A cloud LLM-based workflow has, at best, a chat log of what was sent and what came back. The audit trail of decisions is opaque. A local-SLM workflow has, by design, the full decision record. The auditor can see what the model did, the lawyer can see what evidence the practice has, the quality team can see where the model's errors cluster.

This isn't a marketing point; it is an operational requirement at most serious healthcare providers.

Where the cloud LLM is still possible

A few cases where cloud-LLM-based healthcare AI is still defensible.

For workflows that touch only de-identified data. Some research-oriented or population-health workflows can be designed to remove PHI before any data leaves the controlled environment, in which case the BAA constraints are less binding.

For workflows in jurisdictions with looser privacy regimes. Healthcare AI deployments outside the US, in countries with different regulatory frameworks, have different constraints. The local-SLM argument may still be the right one for cost reasons, but the privacy compulsion is jurisdiction-dependent.

For pilot deployments and early validation work where the volume doesn't justify the infrastructure investment, and where the practice has accepted the compliance risk of the pilot.

For everything else — the high-volume, PHI-touching, regulator-relevant clinical documentation work that constitutes the bulk of healthcare AI — the local-SLM case is overwhelming.

The pattern, at maximum strength

Avery NXR is a Next.js scaffolding tool. It is not a healthcare tool. The architectural pattern repeats, at its strongest.

Healthcare clinical documentation is the workload where the cost case is real, the privacy case is mandated by law, the regulatory case is intense, and the latency case is meaningful. Every dimension that favors local inference is present and strong.
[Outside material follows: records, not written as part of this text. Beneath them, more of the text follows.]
Definition split (sep : ascii) (s : string) : list string := split_from sep "" s.

(** [sep.join(pieces)]. *)
Fixpoint join (sep : string) (pieces : list string) : string :=
  match pieces with
  | [] => ""
  | [p] => p
  | p :: rest => p ++ sep ++ join sep rest
  end.

(** ** Regular expressions: the fragment of [re] the scripts use *)

(** A character set: a list of inclusive code ranges, possibly negated. *)
Record cset : Type := CSet { cs_neg : bool; cs_ranges : list (nat * nat) }.

Definition in_ranges (rs : list (nat * nat)) (c : ascii) : bool :=
  existsb (fun r => Nat.leb (fst r) (nat_of_ascii c) && Nat.leb (nat_of_ascii c) (snd r)) rs.

Definition in_cset (cs : cset) (c : ascii) : bool :=
  xorb (cs_neg cs) (in_ranges (cs_ranges cs) c).

(** The classes [\d], [\w] and [\s] of a [str] pattern, on code points
    below 256. *)
Definition digit_ranges : list (nat * nat) := [(48, 57)].
Definition word_ranges : list (nat * nat) :=
  [(48, 57); (65, 90); (95, 95); (97, 122); (170, 170); (178, 179); (181, 181);
   (185, 186); (188, 190); (192, 214); (216, 246); (248, 255)].
Definition space_ranges : list (nat * nat) :=
  [(9, 13); (28, 32); (133, 133); (160, 160)].

(** A pattern is a sequence of items; a group [( ... )] is the pair of
    markers [Open n] ... [Close n] around its body. *)
Inductive item : Type :=
| Lit (c : ascii)
| Set_ (cs : cset)
| Rep (greedy : bool) (cs : cset)
| Open (n : nat)
| Close (n : nat)
| Ref (n : nat).

Definition pattern : Type := list item.

Definition single (c : ascii) : cset :=
  CSet false [(nat_of_ascii c, nat_of_ascii c)].

(** *** Pattern syntax *)

Inductive pmode : Type :=
| PNormal
| PEsc
| PClassStart
| PClass (neg : bool) (acc : list (nat * nat)) (pend : option ascii) (dash : bool)
| PClassEsc (neg : bool) (acc : list (nat * nat)).

Record pstate : Type := PState {
  ps_out : list item;          (* items read so far, last first *)
  ps_next : nat;               (* number of the next group *)
  ps_stack : list nat;         (* groups still open *)
  ps_quant : bool              (* the last item is a fresh [*] or [+] *)
}.

Definition emit (i : item) (st : pstate) : pstate :=
  PState (i :: ps_out st) (ps_next st) (ps_stack st) false.

Definition flush (acc : list (nat * nat)) (pend : option ascii) (dash : bool)
  : list (nat * nat) :=
  let acc1 := match pend with
              | Some p => (acc ++ [(nat_of_ascii p, nat_of_ascii p)])%list
              | None => acc
              end in
  if dash then (acc1 ++ [(45, 45)])%list else acc1.

Definition is_digit (c : ascii) : bool := in_ranges digit_ranges c.

(** One character of pattern text. *)
Definition pstep (m : pmode) (st : pstate) (c : ascii) : option (pmode * pstate) :=
  match m with
  | PNormal =>
      if Ascii.eqb c BSL then Some (PEsc, st)
      else if Ascii.eqb c "[" then Some (PClassStart, st)
      else if Ascii.eqb c "(" then
        Some (PNormal, PState (Open (ps_next st) :: ps_out st) (S (ps_next st))
                              (ps_next st :: ps_stack st) false)
      else if Ascii.eqb c ")" then
        match ps_stack st with
        | n :: rest => Some (PNormal, PState (Close n :: ps_out st) (ps_next st) rest false)
        | [] => None
        end
      else if Ascii.eqb c "*" then
        match ps_quant st, ps_out st with
        | false, Lit a :: out =>
            Some (PNormal, PState (Rep true (single a) :: out) (ps_next st) (ps_stack st) true)
        | false, Set_ cs :: out =>
            Some (PNormal, PState (Rep true cs :: out) (ps_next st) (ps_stack st) true)
        | _, _ => None
        end
      else if Ascii.eqb c "+" then
        match ps_quant st, ps_out st with
        | false, Lit a :: out =>
            Some (PNormal, PState (Rep true (single a) :: Lit a :: out)
                                  (ps_next st) (ps_stack st) true)
        | false, Set_ cs :: out =>
            Some (PNormal, PState (Rep true cs :: Set_ cs :: out)
                                  (ps_next st) (ps_stack st) true)
        | _, _ => None
        end
      else if Ascii.eqb c "?" then
        match ps_quant st, ps_out st with
        | true, Rep true cs :: out =>
            Some (PNormal, PState (Rep false cs :: out) (ps_next st) (ps_stack st) false)
        | _, _ => None
        end
      else if Ascii.eqb c "." || Ascii.eqb c "|" || Ascii.eqb c "^" || Ascii.eqb c "$"
              || Ascii.eqb c "{" then None
      else Some (PNormal, emit (Lit c) st)
  | PEsc =>
      if Ascii.eqb c "d" then Some (PNormal, emit (Set_ (CSet false digit_ranges)) st)
      else if Ascii.eqb c "w" then Some (PNormal, emit (Set_ (CSet false word_ranges)) st)
      else if Ascii.eqb c "s" then Some (PNormal, emit (Set_ (CSet false space_ranges)) st)
      else if is_digit c then Some (PNormal, emit (Ref (nat_of_ascii c - 48)) st)
      else if in_ranges word_ranges c then None
      else Some (PNormal, emit (Lit c) st)
  | PClassStart =>
      if Ascii.eqb c "^" then Some (PClass true [] None false, st)
      else if Ascii.eqb c BSL then Some (PClassEsc false [], st)
      else if Ascii.eqb c "]" then None
      else Some (PClass false [] (Some c) false, st)
  | PClass neg acc pend dash =>
      if Ascii.eqb c "]" then
        match flush acc pend dash with
        | [] => None
        | rs => Some (PNormal, emit (Set_ (CSet neg rs)) st)
        end
      else if Ascii.eqb c BSL then Some (PClassEsc neg (flush acc pend dash), st)
      else if Ascii.eqb c "-" then
        match pend, dash with
        | Some _, false => Some (PClass neg acc pend true, st)
        | _, _ => Some (PClass neg (flush acc pend dash) (Some c) false, st)
        end
      else
        match pend, dash with
        | Some p, true =>
            if Nat.leb (nat_of_ascii p) (nat_of_ascii c)
            then Some (PClass neg (acc ++ [(nat_of_ascii p, nat_of_ascii c)])%list None false, st)
            else None
        | _, _ => Some (PClass neg (flush acc pend false) (Some c) false, st)
        end
  | PClassEsc neg acc =>
      if Ascii.eqb c "d" then Some (PClass neg (acc ++ digit_ranges)%list None false, st)
      else if Ascii.eqb c "w" then Some (PClass neg (acc ++ word_ranges)%list None false, st)
      else if Ascii.eqb c "s" then Some (PClass neg (acc ++ space_ranges)%list None false, st)
      else if in_ranges word_ranges c then None
      else Some (PClass neg acc (Some c) false, st)
  end.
The healthcare AI vendors that build excellent vertical tools on local infrastructure — with appropriate fine-tuning, HIPAA-compliant deployment, audit-trail evidence — will own this category. The cloud-LLM-default products are operating on borrowed time. The architectural shift is not a question of if, but of when, and which vendors are ready when it happens.

We expect this shift to be relatively rapid in healthcare compared to other categories, because the regulatory clarity is sharper here than in most operational AI domains. HIPAA isn't ambiguous; the BAA constraints are well-understood; the financial and reputational penalties for compliance failures are explicit. The institutions that move to local inference first will be ahead on cost, ahead on privacy, and ahead on regulatory standing simultaneously.